Here is a block of entries. Write out its lines exactly, from the first through the one containing "twice, no deadlock, a".

══ DATASET CONTENT

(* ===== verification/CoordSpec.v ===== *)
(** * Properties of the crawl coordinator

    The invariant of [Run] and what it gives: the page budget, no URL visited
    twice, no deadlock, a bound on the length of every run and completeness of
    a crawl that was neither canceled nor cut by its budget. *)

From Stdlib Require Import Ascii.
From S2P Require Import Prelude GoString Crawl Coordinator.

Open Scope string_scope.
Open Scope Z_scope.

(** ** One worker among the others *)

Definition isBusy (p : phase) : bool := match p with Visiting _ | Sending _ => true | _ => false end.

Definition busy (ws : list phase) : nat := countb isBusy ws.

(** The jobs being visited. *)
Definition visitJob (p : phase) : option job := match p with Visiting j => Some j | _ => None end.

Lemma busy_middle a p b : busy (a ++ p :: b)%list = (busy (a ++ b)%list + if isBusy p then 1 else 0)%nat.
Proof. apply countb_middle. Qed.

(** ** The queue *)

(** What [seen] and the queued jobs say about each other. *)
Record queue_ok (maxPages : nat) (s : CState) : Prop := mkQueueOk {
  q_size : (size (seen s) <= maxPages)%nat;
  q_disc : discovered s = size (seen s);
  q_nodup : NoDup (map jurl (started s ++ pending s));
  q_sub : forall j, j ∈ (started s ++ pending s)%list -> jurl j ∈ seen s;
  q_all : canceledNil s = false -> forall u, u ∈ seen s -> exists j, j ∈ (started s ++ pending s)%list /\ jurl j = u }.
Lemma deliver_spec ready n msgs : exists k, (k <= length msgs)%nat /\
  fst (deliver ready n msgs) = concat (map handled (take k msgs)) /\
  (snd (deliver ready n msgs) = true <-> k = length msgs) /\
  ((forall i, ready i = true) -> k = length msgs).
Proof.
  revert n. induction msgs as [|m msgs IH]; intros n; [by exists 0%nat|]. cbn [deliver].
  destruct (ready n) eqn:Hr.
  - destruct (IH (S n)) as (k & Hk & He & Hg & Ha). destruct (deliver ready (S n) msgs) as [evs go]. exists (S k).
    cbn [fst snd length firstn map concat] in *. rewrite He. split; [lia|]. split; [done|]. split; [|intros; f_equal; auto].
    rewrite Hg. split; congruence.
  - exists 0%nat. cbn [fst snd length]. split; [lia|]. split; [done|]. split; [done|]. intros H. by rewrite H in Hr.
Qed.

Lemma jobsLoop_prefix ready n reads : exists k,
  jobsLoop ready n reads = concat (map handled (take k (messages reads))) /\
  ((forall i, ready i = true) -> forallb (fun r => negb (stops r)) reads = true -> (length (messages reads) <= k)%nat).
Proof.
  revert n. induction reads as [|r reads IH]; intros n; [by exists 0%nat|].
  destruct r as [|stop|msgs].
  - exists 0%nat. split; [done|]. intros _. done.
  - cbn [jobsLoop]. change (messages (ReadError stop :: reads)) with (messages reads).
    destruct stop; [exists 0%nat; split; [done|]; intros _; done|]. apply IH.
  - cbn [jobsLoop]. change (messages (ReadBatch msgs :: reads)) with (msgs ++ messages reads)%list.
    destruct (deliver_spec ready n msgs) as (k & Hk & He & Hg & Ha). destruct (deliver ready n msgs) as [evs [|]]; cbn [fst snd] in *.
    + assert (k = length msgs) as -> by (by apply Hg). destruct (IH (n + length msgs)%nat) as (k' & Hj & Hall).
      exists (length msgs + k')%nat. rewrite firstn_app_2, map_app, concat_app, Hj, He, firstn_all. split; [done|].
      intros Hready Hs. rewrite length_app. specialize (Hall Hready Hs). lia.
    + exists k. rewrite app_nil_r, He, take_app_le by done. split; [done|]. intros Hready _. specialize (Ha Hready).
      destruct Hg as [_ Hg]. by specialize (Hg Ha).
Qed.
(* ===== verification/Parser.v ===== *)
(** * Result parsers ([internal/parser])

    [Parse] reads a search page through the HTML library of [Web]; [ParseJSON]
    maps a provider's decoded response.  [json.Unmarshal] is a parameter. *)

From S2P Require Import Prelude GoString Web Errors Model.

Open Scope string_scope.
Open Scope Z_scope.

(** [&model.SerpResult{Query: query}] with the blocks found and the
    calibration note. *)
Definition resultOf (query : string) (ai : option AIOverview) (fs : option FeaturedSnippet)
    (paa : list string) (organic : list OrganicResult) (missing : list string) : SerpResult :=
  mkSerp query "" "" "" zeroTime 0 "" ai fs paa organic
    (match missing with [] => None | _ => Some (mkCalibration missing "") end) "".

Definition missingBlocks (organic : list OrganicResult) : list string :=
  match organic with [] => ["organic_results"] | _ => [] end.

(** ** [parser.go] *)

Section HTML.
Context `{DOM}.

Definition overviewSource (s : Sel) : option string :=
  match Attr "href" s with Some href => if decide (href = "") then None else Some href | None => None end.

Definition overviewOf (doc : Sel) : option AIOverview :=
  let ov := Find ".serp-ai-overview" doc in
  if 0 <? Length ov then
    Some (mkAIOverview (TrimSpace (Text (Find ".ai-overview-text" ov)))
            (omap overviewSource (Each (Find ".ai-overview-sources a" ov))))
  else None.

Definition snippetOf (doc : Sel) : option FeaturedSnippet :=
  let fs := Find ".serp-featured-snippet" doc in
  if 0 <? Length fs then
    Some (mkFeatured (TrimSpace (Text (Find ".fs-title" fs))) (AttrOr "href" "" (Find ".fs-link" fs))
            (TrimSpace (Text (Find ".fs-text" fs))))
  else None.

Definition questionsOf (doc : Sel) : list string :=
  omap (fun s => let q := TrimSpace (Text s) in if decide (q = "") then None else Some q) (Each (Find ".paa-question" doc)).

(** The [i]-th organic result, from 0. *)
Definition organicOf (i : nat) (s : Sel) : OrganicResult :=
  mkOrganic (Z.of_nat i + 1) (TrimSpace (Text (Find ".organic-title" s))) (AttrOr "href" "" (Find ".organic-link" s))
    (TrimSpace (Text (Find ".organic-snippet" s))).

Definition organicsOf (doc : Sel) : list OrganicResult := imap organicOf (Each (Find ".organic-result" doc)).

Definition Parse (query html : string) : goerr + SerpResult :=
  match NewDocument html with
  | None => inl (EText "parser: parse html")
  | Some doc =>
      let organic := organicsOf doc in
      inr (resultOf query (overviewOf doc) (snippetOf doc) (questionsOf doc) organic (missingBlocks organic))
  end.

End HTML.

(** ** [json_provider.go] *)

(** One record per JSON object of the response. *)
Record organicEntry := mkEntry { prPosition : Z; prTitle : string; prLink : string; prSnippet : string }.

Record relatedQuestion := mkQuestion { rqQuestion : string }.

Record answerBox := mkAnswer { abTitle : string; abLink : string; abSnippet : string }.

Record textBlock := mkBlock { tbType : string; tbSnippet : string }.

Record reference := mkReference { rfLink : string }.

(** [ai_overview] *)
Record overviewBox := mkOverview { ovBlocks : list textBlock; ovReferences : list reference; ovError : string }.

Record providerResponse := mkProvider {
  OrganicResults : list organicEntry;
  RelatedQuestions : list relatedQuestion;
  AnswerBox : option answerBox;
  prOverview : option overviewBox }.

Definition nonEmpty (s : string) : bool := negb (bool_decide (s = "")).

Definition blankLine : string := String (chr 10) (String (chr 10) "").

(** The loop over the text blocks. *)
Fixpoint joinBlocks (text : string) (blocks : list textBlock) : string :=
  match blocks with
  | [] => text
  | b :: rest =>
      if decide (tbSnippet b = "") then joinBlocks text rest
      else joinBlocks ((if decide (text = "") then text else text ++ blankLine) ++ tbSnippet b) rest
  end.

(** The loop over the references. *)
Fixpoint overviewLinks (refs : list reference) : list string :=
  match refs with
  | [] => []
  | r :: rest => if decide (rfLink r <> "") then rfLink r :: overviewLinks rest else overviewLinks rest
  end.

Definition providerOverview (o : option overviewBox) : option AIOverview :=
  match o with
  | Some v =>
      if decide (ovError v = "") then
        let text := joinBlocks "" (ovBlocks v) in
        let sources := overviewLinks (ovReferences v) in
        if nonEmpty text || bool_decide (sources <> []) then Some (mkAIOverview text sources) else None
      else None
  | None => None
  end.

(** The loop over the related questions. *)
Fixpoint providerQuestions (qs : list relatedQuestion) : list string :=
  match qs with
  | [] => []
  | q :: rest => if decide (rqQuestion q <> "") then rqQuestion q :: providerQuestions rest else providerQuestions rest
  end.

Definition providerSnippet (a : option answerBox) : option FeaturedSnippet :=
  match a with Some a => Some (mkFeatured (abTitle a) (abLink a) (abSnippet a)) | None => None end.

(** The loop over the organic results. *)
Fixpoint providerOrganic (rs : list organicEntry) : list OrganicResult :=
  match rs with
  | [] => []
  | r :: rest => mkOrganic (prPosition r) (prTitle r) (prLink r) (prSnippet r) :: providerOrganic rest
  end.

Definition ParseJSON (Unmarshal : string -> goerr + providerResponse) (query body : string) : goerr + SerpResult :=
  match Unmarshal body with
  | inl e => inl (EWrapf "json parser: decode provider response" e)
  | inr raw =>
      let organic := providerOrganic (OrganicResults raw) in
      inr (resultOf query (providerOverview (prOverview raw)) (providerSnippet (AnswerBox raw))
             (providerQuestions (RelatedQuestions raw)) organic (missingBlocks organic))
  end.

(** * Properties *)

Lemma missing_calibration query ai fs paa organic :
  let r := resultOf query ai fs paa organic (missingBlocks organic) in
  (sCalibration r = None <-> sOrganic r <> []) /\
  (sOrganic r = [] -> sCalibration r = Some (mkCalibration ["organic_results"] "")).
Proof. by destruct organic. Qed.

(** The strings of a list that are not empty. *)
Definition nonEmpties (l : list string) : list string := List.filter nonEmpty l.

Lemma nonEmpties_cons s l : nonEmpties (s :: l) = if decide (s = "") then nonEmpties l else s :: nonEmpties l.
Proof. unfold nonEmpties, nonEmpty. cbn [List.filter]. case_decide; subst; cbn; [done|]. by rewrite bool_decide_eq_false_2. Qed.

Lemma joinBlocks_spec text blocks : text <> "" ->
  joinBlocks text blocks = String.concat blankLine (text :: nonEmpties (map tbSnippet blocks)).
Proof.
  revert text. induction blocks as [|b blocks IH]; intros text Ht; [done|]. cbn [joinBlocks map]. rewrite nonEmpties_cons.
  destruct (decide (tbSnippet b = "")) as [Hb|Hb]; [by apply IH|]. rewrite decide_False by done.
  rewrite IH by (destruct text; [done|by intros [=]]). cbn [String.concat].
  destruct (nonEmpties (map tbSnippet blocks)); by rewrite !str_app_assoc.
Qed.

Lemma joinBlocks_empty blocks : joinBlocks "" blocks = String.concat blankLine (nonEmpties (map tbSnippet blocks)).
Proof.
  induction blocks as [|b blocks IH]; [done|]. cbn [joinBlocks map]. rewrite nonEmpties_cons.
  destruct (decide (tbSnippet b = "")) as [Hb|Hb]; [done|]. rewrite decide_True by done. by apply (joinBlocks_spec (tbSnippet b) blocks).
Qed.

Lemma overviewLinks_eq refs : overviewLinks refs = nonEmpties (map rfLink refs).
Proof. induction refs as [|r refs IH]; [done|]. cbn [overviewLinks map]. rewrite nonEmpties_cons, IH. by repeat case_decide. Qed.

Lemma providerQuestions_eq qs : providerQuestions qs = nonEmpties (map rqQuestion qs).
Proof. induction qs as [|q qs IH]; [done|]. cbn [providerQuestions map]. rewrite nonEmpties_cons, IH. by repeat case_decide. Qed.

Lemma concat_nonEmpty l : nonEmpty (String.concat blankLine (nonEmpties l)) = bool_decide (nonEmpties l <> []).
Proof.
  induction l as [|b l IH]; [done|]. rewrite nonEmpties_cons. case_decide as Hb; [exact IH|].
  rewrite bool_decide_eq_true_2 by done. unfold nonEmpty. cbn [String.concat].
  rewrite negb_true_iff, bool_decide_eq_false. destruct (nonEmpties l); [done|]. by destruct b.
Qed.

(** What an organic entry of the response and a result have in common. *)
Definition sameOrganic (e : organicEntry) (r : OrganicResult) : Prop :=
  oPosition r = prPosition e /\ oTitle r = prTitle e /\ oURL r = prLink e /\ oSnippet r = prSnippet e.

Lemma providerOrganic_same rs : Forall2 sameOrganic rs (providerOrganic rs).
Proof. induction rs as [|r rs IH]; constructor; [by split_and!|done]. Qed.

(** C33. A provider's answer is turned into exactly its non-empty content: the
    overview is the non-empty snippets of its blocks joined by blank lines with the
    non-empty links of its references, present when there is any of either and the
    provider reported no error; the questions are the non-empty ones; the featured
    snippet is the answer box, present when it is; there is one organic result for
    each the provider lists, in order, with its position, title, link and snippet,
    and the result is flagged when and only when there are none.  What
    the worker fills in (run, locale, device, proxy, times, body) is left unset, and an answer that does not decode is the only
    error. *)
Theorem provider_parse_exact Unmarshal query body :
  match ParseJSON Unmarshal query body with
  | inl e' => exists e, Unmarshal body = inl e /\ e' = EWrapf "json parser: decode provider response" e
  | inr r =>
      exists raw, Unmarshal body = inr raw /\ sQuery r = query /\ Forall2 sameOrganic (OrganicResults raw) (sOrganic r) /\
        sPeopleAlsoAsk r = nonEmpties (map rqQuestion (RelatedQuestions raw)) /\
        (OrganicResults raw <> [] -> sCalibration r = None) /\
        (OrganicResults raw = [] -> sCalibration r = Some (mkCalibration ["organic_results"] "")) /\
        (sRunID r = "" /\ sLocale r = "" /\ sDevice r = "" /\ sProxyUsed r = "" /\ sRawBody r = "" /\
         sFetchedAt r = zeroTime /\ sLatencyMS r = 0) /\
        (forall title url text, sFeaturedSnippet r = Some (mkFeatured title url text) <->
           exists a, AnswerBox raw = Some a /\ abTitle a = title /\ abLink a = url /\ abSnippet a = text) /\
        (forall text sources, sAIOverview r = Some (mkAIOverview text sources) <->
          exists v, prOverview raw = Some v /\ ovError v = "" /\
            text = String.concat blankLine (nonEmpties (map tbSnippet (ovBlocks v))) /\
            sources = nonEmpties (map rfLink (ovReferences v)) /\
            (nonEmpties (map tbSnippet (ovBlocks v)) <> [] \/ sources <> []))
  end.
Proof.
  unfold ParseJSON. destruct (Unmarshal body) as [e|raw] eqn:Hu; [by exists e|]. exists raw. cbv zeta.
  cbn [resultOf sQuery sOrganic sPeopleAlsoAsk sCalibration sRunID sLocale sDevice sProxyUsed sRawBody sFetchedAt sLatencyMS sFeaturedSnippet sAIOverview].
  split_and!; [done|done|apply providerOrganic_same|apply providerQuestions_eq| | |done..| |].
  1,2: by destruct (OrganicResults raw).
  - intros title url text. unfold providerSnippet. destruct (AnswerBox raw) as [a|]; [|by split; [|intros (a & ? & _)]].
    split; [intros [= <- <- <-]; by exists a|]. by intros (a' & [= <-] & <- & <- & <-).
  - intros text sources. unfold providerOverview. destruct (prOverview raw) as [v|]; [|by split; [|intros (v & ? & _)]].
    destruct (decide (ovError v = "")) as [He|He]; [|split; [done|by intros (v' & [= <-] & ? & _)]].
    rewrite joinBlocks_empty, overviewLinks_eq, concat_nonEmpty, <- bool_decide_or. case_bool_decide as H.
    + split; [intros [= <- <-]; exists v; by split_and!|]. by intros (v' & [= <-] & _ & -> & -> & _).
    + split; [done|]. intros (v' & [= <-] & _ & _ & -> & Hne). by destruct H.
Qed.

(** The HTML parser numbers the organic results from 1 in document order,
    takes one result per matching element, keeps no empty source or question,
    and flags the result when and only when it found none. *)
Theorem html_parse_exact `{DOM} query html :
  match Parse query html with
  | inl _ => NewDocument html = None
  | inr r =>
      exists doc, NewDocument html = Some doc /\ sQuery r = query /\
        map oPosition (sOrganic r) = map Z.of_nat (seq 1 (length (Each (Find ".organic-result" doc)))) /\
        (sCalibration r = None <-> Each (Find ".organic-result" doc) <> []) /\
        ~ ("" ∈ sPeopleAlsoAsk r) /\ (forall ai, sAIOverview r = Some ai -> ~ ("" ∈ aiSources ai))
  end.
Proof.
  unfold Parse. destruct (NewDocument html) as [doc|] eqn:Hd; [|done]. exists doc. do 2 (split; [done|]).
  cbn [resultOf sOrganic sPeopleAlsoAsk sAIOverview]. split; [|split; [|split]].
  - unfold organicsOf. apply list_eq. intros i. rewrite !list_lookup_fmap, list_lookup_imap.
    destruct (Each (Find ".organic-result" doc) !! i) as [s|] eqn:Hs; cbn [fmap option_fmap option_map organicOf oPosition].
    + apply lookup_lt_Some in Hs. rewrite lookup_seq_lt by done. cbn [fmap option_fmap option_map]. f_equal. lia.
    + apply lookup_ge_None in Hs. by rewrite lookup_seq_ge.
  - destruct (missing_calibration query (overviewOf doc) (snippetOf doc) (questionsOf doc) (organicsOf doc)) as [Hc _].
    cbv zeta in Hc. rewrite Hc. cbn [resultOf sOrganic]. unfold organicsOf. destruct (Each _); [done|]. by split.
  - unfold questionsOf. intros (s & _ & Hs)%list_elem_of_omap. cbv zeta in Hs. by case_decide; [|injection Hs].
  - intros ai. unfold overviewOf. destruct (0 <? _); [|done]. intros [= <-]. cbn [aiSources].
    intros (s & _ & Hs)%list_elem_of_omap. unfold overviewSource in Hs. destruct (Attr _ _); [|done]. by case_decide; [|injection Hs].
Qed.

════

• PROBLEM SOLUTION:
(* ===== verification/CoordSpec.v ===== *)
(** * Properties of the crawl coordinator

    The invariant of [Run] and what it gives: the page budget, no URL visited
    twice, no deadlock, a bound on the length of every run and completeness of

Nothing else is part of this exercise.